Increasing interest rates are temporary, says Melu

Increasing interest rates are temporary, says Melu
By Fridah Zinyama
Saturday September 13, 2008 [04:00]

STANDARD Chartered Bank managing director Mizinga Melu has said the increasing interest rates that the country is currently experiencing are temporary. In an interview, Melu said the interest rates were being pushed up by the current high inflation in the country.

"The high interest rates are being fuelled by inflation and we are optimistic that come next year when inflation goes down, interest rates will go down as well," she said.

Melu explained that commodity prices in the country have generally been rising and this has forced most banks to increase their increase rates.
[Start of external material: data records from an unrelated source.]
(** X10. [mute_self] followed by [unmute_self] on an unmuted session
    gives the state back as it was, emits MUTED then UNMUTED and speaks
    nothing. *)
Theorem mute_unmute_round_trip W a b st :
  isMuted (session st) = false ->
  forEach (handleToolCall W) [named "mute_self" a; named "unmute_self" b] st
  = (Ok tt, st,
     [ELog (LogToolCall (lit "mute_self")); ELog LogMuted; ESignal MUTED;
      ELog (LogToolCall (lit "unmute_self")); ELog LogUnmuted;
      ESignal UNMUTED]).
Proof.
  destruct st as [[h p mu pa] n]. cbn [session isMuted]. intros ->.
  apply wp_eq. cbn [forEach]. apply wp_bind. dispatch. wp_go.
  dispatch. wp_go. auto.
Qed.

Lemma mute_unmute_round_trip_witness :
  finalState
    (forEach (handleToolCall quietWorld)
       [named "mute_self" ArgsAbsent; named "unmute_self" ArgsAbsent]
       (start initialSession))
  = start initialSession.
Proof.
  rewrite (mute_unmute_round_trip quietWorld ArgsAbsent ArgsAbsent
             (start initialSession) eq_refl).
  reflexivity.
Defined.

(** ** Replies without tool calls *)

Lemma truncateHistory_push transcript s :
  truncateHistory (push (mkTurn User transcript) s)
  = set_history (historyWith transcript s) s.
Proof.
  destruct s as [h p mu pa]. unfold historyWith, truncateHistory.
  cbn [push set_history conversationHistory isProcessingResponse isMuted
       isPaused].
  destruct (20 <? _); reflexivity.
Qed.

Lemma historyWith_set_processing transcript b s :
  historyWith transcript (set_processing b s) = historyWith transcript s.
Proof. exact (historyWith_processing transcript b s). Qed.

(** X11. An answer with content and without tool calls, on an idle and
    unmuted session: the content is appended as an assistant turn after
    the user turn and then spoken; when the synthesis fails the turn
    stays in the history and the error is logged. *)
Theorem spoken_reply_recorded W st transcript m c cs :
  isProcessingResponse (session st) = false ->
  isMuted (session st) = false ->
  completions W (requests st) (firstRequest W transcript (session st))
  = Resolved m ->
  tool_calls m = [] ->
  content m = Some (c :: cs) ->
  handleUserSpeech W transcript st
  = (Ok tt,
     mkSt (set_history
             (historyWith transcript (session st)
                ++ [mkTurn Assistant (c :: cs)])
             (session st))
          (S (S (requests st))),
     EGenerate (firstRequest W transcript (session st))
       :: replyEvents W (mkSt (session st) (S (requests st))) (c :: cs)).
Proof.
  intros Hp Hm E Htc Hc. apply wp_eq.
  unfold handleUserSpeech. apply wp_bind, wp_getSession. cbv beta iota.
  rewrite Hp. apply wp_bind, wp_modify. cbv beta iota.
  apply wp_tryFinally, wp_tryCatch. unfold processUtterance.
  apply wp_bind, wp_modify. cbv beta iota.
  apply wp_bind, wp_modify. cbv beta iota.
  cbn [session requests]. rewrite truncateHistory_push.
  rewrite historyWith_set_processing.
  apply wp_bind, wp_generate. cbv zeta.
  destruct st as [[h p mu pa] n]. cbn [session isMuted isProcessingResponse] in *.
  subst p mu. unfold firstRequest in E.
  cbn [session requests set_history set_processing conversationHistory
       isProcessingResponse isMuted isPaused] in *.
  rewrite E, Htc, Hc. cbn [forEach orEmpty truthy andb]. unfold replyEvents.
  wp_go; try discriminate.
  all: repeat split; reflexivity.
Qed.

Lemma spoken_reply_recorded_witness :
  conversationHistory
    (finalSession
       (handleUserSpeech (replying "Hi." []) (lit "hello")
          (start initialSession)))
  = [mkTurn User (lit "hello"); mkTurn Assistant (lit "Hi.")].
Proof.
  rewrite (spoken_reply_recorded (replying "Hi." []) (start initialSession)
             (lit "hello") (mkMessage (Some (lit "Hi.")) [])
             72%N [105%N; 46%N] eq_refl eq_refl eq_refl eq_refl eq_refl).
  reflexivity.
Defined.

(** X12. An answer without tool calls whose content is absent or
    empty, or that arrives on a muted session, leaves the user turn as
    the only change: one request, nothing spoken. *)
Theorem silent_cycle W st transcript m :
  isProcessingResponse (session st) = false ->
  completions W (requests st) (firstRequest W transcript (session st))
  = Resolved m ->
  tool_calls m = [] ->
  truthy (content m) && negb (isMuted (session st)) = false ->
  handleUserSpeech W transcript st
  = (Ok tt,
     mkSt (set_history (historyWith transcript (session st)) (session st))
          (S (requests st)),
     [EGenerate (firstRequest W transcript (session st))]).
Proof.
  intros Hp E Htc Hc. apply wp_eq.
  unfold handleUserSpeech. apply wp_bind, wp_getSession. cbv beta iota.
  rewrite Hp. apply wp_bind, wp_modify. cbv beta iota.
  apply wp_tryFinally, wp_tryCatch. unfold processUtterance.
  apply wp_bind, wp_modify. cbv beta iota.
  apply wp_bind, wp_modify. cbv beta iota.
  cbn [session requests]. rewrite truncateHistory_push.
  rewrite historyWith_set_processing.
  apply wp_bind, wp_generate. cbv zeta.
  destruct st as [[h p mu pa] n].
  unfold firstRequest in E.
  cbn [session requests set_history set_processing conversationHistory
       isProcessingResponse isMuted isPaused] in *.
  subst p. rewrite E, Htc. cbn [forEach].
  apply wp_bind, wp_ret. cbv beta iota.
  apply wp_bind, wp_getSession. cbv beta iota.
  cbn [session isMuted set_history set_processing]. rewrite Hc.
  wp_go. repeat split; reflexivity.
Qed.

Lemma silent_cycle_witness :
  handleUserSpeech quietWorld (lit "hello") (start initialSession)
  = (Ok tt,
     mkSt (mkSession [mkTurn User (lit "hello")] false false false) 1,
     [EGenerate [mkTurn System (lit "persona"); mkTurn User (lit "hello")]]).
Proof.
  apply (silent_cycle quietWorld (start initialSession) (lit "hello")
           (mkMessage None []) eq_refl eq_refl eq_refl eq_refl).
Defined.

(** ** When a transcript starts a cycle *)

Lemma heard_trim transcript :
  heard transcript = true ->
  exists t, transcript = Some t /\ trim t <> [].
Proof.
  unfold heard. destruct transcript as [t|]; [|discriminate].
  intros H. apply andb_true_iff in H. destruct H as [_ H]. simpl in H.
  exists t. split; auto. intros E. rewrite E in H. discriminate.
Qed.

(** X13. A completed transcription starts a generation exactly when
    its transcript holds something else than white space, the session is
    not paused and no cycle is in flight. *)
Theorem transcript_starts_cycle_iff W st transcript :
  existsb isGenerate
    (traceOf (onMessage W (TranscriptionCompleted transcript) st)) = true
  <-> heard transcript = true
      /\ isPaused (session st) = false
      /\ isProcessingResponse (session st) = false.
Proof.
  split.
  - unfold onMessage, heard. unfold bind at 1. unfold getSession at 1.
    cbv beta iota.
    destruct (truthy transcript && truthy (option_map trim transcript));
      [|intros H; discriminate H].
    destruct (isPaused (session st)); [intros H; discriminate H|].
    cbn [andb negb].
    destruct (isProcessingResponse (session st)) eqn:Hp; [|auto].
    unfold bind at 1. unfold log at 1, emit at 1. cbv beta iota.
    unfold handleUserSpeech. unfold bind at 1. unfold getSession at 1.
    cbv beta iota. rewrite Hp. intros H. discriminate H.
  - intros (Hh & Hpa & Hp).
    destruct (heard_trim transcript Hh) as (t & -> & Ht).
    destruct (heard_cycle W t st Hpa Hp Ht) as (-> & _).
    pose proof (cycleRun_outcome W t st) as (_ & _ & (rest & ->) & _).
    reflexivity.
Qed.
"High fuel prices lead to high transport costs, production costs and this generally pushes everything up," Melu said.

Finance Bank managing director Dick King said reducing bank interest rates based on inflation was not feasible.

King explained that there were a lot of other macro-economic factors to consider apart from inflation when dealing with interest rates in the country.

He explained that bank portfolios were different hence it would be very difficult to use inflation as a basis for reducing interest rates.

"One of the other things to consider is that not all banks compete in the same way," King said. "Therefore, reducing interest rates based on inflation alone would not be feasible."
King said as far as Finance Bank was concerned, they were offering interest rates that people could afford.

"We are a Zambian bank and we offer fair rates. We offer 19 per cent which is all right considering all the economic indicators in the country," said King.

Most banks have increased their lending rates from 17 to 19 per cent citing inflation as a major contribution to the upward adjustment in interest rates.